I've written the following content in a form that my younger self would have benefitted from having access to 15 years ago.
It is the result of my own investigation, research and experiences.
It is here to expand our awareness and to prompt further exploration on our way to healing the brain, central nervous system and related functions as we continue recovery.
Complex Post Traumatic Stress Disorder (CPTSD) is a mental health condition that can evolve in adulthood, as a result of experiencing prolonged and ongoing trauma. Childhood Trauma is a typical pre-cursor of CPTSD.
Some key insights to recognise about childhood trauma...
1. In childhood, the feeling of trapped and unable to escape is a driving force that continues into adulthood.
2. Fractured development of trust becomes the foundation for this child that is taken into adulthood.
3. Fractured sense of safety becomes the foundation for this child that is taken into adulthood.
Not feeling safe is the mechanism that triggers most of our not-normal adult reactions.
Not feeling safe has a significant impact on our ability to trust others and to show up as trustworthy for others, Because of how an adult with CPTSD reacts to situations others consider normal, the CPTSD adult is considered to be unreliable, difficult, or some version of this.
4. Self-isolation feels safe and often pursued at the expense of connection. This is a big factor that permeates so much of the adult living with CPTSD.
5. Our beliefs about the world, our self, and other people are set in 'proverbial' stone from age 0 to 5 years old. These legacy programs run the adult without their knowing, unless deliberate intervention takes place.
6. Our physiology is defined in early childhood, specifically from the third trimester of pregnancy through to age 5, using a blueprint from both our environment, and input, from primary Caregivers.
Childhood trauma effects the brain and central nervous system to such a degree that if you were to compare the brain scans of two children, aged 5; one from a healthy loving home, and the other from a traumatised home, they would look fundamentally different.
Some key insights to recognise about CPTSD in adults...
1. Not safe - can't trust
We can experience and observe glimpses of these legacy programs (the programs installed during childhood) when our human feels not-safe, and senses it 'can't trust'.
Often this is observed by a not-normal reaction to a situation healthy people deem to be quite normal.
The adult will react in ways that appear not-normal, and almost always be as surprising to the adult reacting, as those seeing the reaction. This is due to the person's physiology, and the legacy programmes from childhood, still running the person in adulthood.
This is often referred to as 'unresolved trauma'.
2. The past is always present.
The CPTSD adult will struggle with separating the past from the present because of their childhood trauma designed physiology and the legacy programmes installed during ages 0 to 5 years old.
The adult with CPTSD is therefore:
- unable to filter information from the environment accurately, often distorting normal situations into threatening ones.

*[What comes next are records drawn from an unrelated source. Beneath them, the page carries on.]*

(* ===== verification/ServerHosting.v ===== *)
(** The server's session table as the host of one connection: the operations of
    the endpoint's session carried out through the table, with anything happening
    to the other endpoints in between. The table simulates the session. *)

From S2P Require Import Prelude StdMap Protocol Utils Codec Config SessionTypes.
From S2P Require Import ConnectionStateMachine TxHandler TxInvariant RxHandler RxInvariant.
From S2P Require Import Session SessionInvariant SessionLifecycle Handshake DataTransfer.
From S2P Require Import ReliableTransfer Closing.
From S2P Require Import ServerSessionManager ManagerInvariant ManagerPolling ManagerRouting.
From S2P Require Import ManagerTermination.

Local Abbreviation s_receive := Session.on_datagram_received.
Local Abbreviation s_poll := Session.poll_tx.
Local Abbreviation m_receive := ServerSessionManager.on_datagram_received.
Local Abbreviation m_poll := ServerSessionManager.poll_tx.

(** What a poll of the server sends to one endpoint. *)
Definition datagram_for (e : EndpointKey) (out : list OutboundDatagram) : option bytes :=
  out_bytes <$> List.find (fun o => bool_decide (out_endpoint o = e)) out.

Lemma datagram_for_spec e out bs :
  NoDup (map out_endpoint out) ->
  datagram_for e out = Some bs <-> mkOutbound e bs ∈ out.
Proof.
  unfold datagram_for. induction out as [|[e' bs'] out IH]; cbn; intros Hnd.
  { split; [done|]. by intros ?%not_elem_of_nil. }
  apply NoDup_cons in Hnd as [Hni Hnd]. rewrite elem_of_cons. case_bool_decide as He; cbn.
  - subst e'. split; [intros [= ->]; by left|]. intros [[= ->]|Hin]; [done|].
    destruct Hni. apply list_elem_of_fmap. by exists (mkOutbound e bs).
  - rewrite IH by done. naive_solver.
Qed.

(** Payloads are bytes. *)
Definition payload_typed (x : Exchange) : Prop :=
  match x with
  | ToServer _ payload _ | ToClient _ payload _ => Forall is_u8 payload
  | Keepalive _ _ _ _ => Forall is_u8 []
  end.

(** ** Operations of one session, through the table *)

Section hosting.
Context (cfg : TransportSettings) (Hcfg : settings_typed cfg) (rd : nat -> Z) (e : EndpointKey).

(** The endpoint's connection is [cid], and [s] its session. *)
Record serves (m : Manager) (cid : Z) (s : SessionState) : Prop := mk_serves {
  sv_ok : mgr_ok cfg m;
  sv_active : active_of m e = Some (cid, s)
}.

Lemma serves_bound m cid s : serves m cid s -> bound m e = Some s.
Proof.
  intros [[Hw _ _] Ha]. unfold bound. rewrite Ha.
  destruct (pending_by_endpoint m !! e) as [s'|] eqn:Ep; [|done].
  apply active_of_spec in Ha as [Ha _].
  destruct (mw_pending _ _ Hw e s' Ep) as (_ & _ & _ & _ & Hn). congruence.
Qed.

Lemma established_not_terminal s :
  established s -> is_terminal_state (st_connection_state s) = false.
Proof. by intros ->. Qed.

Lemma serves_receive fuel h p t m m' cid s :
  serves m cid s -> header_ok h -> hdr_conn_id h = cid -> Forall is_u8 p ->
  is_terminal_state (st_connection_state (s_receive cfg (encode h p) t s)) = false ->
  m_receive cfg rd fuel e (encode h p) t m = Some m' ->
  serves m' cid (s_receive cfg (encode h p) t s).
Proof.
  intros [Hm Ha] Hh Hid Hp Hest E.
  assert (Hm' : mgr_ok cfg m')
    by (eapply on_datagram_received_mgr_ok; [exact Hm|apply encode_bytes; [apply Hh|done]|exact E]).
  split; [done|]. apply active_of_spec in Ha as [Ha Hs].
  destruct (mw_active _ _ (mo_wf _ _ Hm) cid s Hs) as (_ & _ & Hne & _).
  revert E. unfold m_receive. rewrite decode_control by done. cbn [pv_header].
  unfold route_existing_active, has_active_session, find_active_session, is_active_endpoint_match.
  rewrite Hid, (proj2 (Z.eqb_neq _ _)), Hs, Ha, Z.eqb_refl by done. cbn [has_value negb].
  unfold try_dispatch_active, find_active_session. rewrite Hs.
  unfold cleanup_active_if_terminal, find_active_session. cbn [active_by_conn_id set set_active_by_conn_id].
  rewrite lookup_insert_eq, Hest. cbn [negb].
  intros [= <-]. apply active_of_spec. cbn. by rewrite lookup_insert_eq.
Qed.

Lemma serves_poll t po ao m out m' cid s :
  is_u64 t -> valid_order po (pending_by_endpoint m) ->
  valid_order ao (active_conn_id_by_endpoint m) -> serves m cid s ->
  is_terminal_state (st_connection_state (snd (s_poll cfg t s))) = false ->
  m_poll cfg t po ao m = (out, m') ->
  datagram_for e out = fst (s_poll cfg t s) /\ serves m' cid (snd (s_poll cfg t s)).
Proof.
  intros Ht Hpo Hao Hsv Hest E. pose proof (serves_bound _ _ _ Hsv) as Hb. destruct Hsv as [Hm Ha].
  pose proof (out_endpoints cfg t po ao m (mo_wf _ _ Hm) Hpo Hao) as Hnd.
  destruct (poll_tx_lookups cfg t Hcfg Ht po ao m out m' Hm Hpo Hao E) as (_ & Eo & _ & _ & He & Hact).
  rewrite <- Eo in Hnd.
  assert (Hend : ended cfg t s = false).
  { unfold ended, after. by rewrite Hest, andb_false_r. }
  split.
  - apply option_eq. intros bs. rewrite (datagram_for_spec _ _ _ Hnd), Eo.
    rewrite (out_spec cfg t po ao m e bs) by (done || apply Hm). rewrite Hb.
    unfold sent. split; [by intros (? & [= <-] & ?)|intros ?; by exists s].
  - split; [by eapply poll_tx_mgr_ok|]. apply active_of_spec in Ha as Hl. destruct Hl as [_ Hs].
    apply active_of_spec. rewrite He, Hact, Ha, Hs. cbn. by rewrite Hend.
Qed.

Lemma serves_send id ty payload m m' cid s :
  is_u32 id -> channel_named ty -> Forall is_u8 payload -> serves m cid s ->
  queue_send cid id ty payload m = (true, m') ->
  serves m' cid (Session.queue_send id ty payload s).
Proof.
  intros Hid Hty Hp [Hm Ha] E. split.
  { change m' with (snd (true, m')). rewrite <- E. by apply queue_send_mgr_ok. }
  apply active_of_spec in Ha as [Ha Hs]. revert E. unfold queue_send, find_active_session.
  rewrite Hs. intros [= <-]. apply active_of_spec. cbn. by rewrite lookup_insert_eq.
Qed.

(** *** The others

    What the server does in between: it receives from other endpoints, sends to
    and drains other connections, and polls. [polled] restricts the polls. *)

Inductive away (polled : Z -> SessionState -> Prop) (m : Manager) : Manager -> Prop :=
| away_receive fuel e' bs now m' :
    e <> e' -> Forall is_u8 bs -> m_receive cfg rd fuel e' bs now m = Some m' -> away polled m m'
| away_send c id ty payload :
    active_conn_id_by_endpoint m !! e <> Some c ->
    is_u32 id -> channel_named ty -> Forall is_u8 payload ->
    away polled m (snd (queue_send c id ty payload m))
| away_drain c :
    active_conn_id_by_endpoint m !! e <> Some c -> away polled m (snd (drain_active_events c m))
| away_poll now po ao :
    is_u64 now -> valid_order po (pending_by_endpoint m) ->
    valid_order ao (active_conn_id_by_endpoint m) ->
    (forall s, bound m e = Some s -> polled now s) ->
    away polled m (snd (m_poll cfg now po ao m)).

(** A poll with nothing to do. *)
Definition quiet (now : Z) (s : SessionState) : Prop := s_poll cfg now s = (None, s).

Lemma same_for_poll now po ao m :
  is_u64 now -> mgr_ok cfg m -> valid_order po (pending_by_endpoint m) ->
  valid_order ao (active_conn_id_by_endpoint m) ->
  (forall s, bound m e = Some s -> quiet now s) ->
  same_for e m (snd (m_poll cfg now po ao m)).
Proof.
  intros Hnow Hm Hpo Hao Hq. destruct (m_poll cfg now po ao m) as [out m'] eqn:E. cbn [snd].
  destruct (poll_tx_lookups cfg now Hcfg Hnow po ao m out m' Hm Hpo Hao E)
    as (_ & _ & _ & Hp & He & Ha).
  assert (Hstay : forall s, bound m e = Some s -> is_terminal_state (st_connection_state s) = false ->
    ended cfg now s = false /\ after cfg now s = s).
  { intros s Hs Ht. unfold ended, sent, after. by rewrite (Hq s Hs). }
  unfold bound in Hstay. split.
  - rewrite Hp. destruct (pending_by_endpoint m !! e) as [s|] eqn:Ep; [|done]. cbn.
    destruct (Hstay s eq_refl) as [-> ->]; [|done].
    by destruct (mo_pending_live _ _ Hm e s Ep) as [-> | ->].
  - unfold active_of at 1. rewrite He. destruct (active_of m e) as [[c s]|] eqn:Eo; [|done]. cbn.
    apply active_of_spec in Eo as [Ec Es].
    destruct (pending_by_endpoint m !! e) as [s'|] eqn:Ep.
    { destruct (mw_pending _ _ (mo_wf _ _ Hm) e s' Ep) as (_ & _ & _ & _ & ?). congruence. }
    destruct (Hstay s eq_refl) as [H1 H2].
    { by destruct (mo_active_live _ _ Hm c s Es) as [-> | ->]. }
    rewrite H1. cbn. rewrite Ha, Es. cbn. by rewrite H1, H2.
Qed.

Lemma away_same polled m m' :
  mgr_ok cfg m -> (forall now s, bound m e = Some s -> polled now s -> quiet now s) ->
  away polled m m' -> mgr_ok cfg m' /\ same_for e m m'.
Proof.
  intros Hm Hq Hs. destruct Hs as [fuel e' bs now m' Hne Hb E|c id ty p Hne Hid Hty Hp|c Hne|
    now po ao Hnow Hpo Hao Hpoll].
  - split; [by eapply on_datagram_received_mgr_ok|by eapply same_for_received].
  - split; [by apply queue_send_mgr_ok|]. unfold queue_send.
    destruct (find_active_session c m) as [s|]; [|done]. split; [done|]. by apply active_of_insert.
  - split; [by apply drain_active_events_mgr_ok|]. unfold drain_active_events.
    destruct (find_active_session c m) as [s|]; [|done]. split; [done|].
    cbn. by apply active_of_insert.
  - split; [|apply same_for_poll; try done; intros s Hs; by apply Hq, Hpoll].
    destruct (m_poll cfg now po ao m) as [out m'] eqn:E. by eapply poll_tx_mgr_ok.
Qed.

Definition others : Manager -> Manager -> Prop := star (away quiet).

Lemma others_same m m' : mgr_ok cfg m -> others m m' -> mgr_ok cfg m' /\ same_for e m m'.
Proof.
  intros Hm Hs.
  apply (star_inv (away quiet) (fun m' => mgr_ok cfg m' /\ same_for e m m')) with (a := m); [|done|done].
  intros x y [Hx Sx] Hxy. destruct (away_same quiet x y Hx) as [Hy Sy]; [done|done|].
  split; [done|]. by eapply same_for_trans.
Qed.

- likely to struggle with self-perception; self-worth and shame contributing to their not-normal behaviour from time-to-time.
- prone to inflammatory disease, auto-immune disease and a shorter lifespan.
3. CPTSD is unconsciously directing the show.
Both the legacy programmes, and the trauma designed physiology set in childhood, reside outside of our awareness until awareness is brought to them.
4. The adult with CPTSD will struggle with Self-Regulation.
The area of the brain (brain stem) responsible for self-regulating its human is impaired during childhood trauma, preventing optimum function.
Without the innate ability to self-regulate, the adult will engage in coping strategies to ease overwhelm. Coping strategies like; prolonged bed rest, self-isolation, addiction and distraction to name a few.
5. Left brain and right brain resources are required to recover and heal from CPTSD.
The Left brain consumes information to expand self-awareness. So books, workshops and courses go here.
The Right brain participates in activities to soothe and restore the Brain and Central Nervous System. So yoga, breath work, adult colouring books, journalling, physical activity and having fun go here.
How CPTSD expresses in later years, depends on a few variables, including:
type of trauma experienced
how long someone was exposed to this form of trauma
the age trauma occurred
how the person experienced that trauma internally
the support system someone had around them to process that trauma
along with social and cultural influences
So, while CPTSD is quite different for everyone, there is common ground that we can explore to support the progress of recovery. There's a blog post over here on CPTSD resources for recovery >>
It is important to note that a professional mental health diagnosis should be made by a qualified clinician, as many of these symptoms can also be present in other mental health conditions.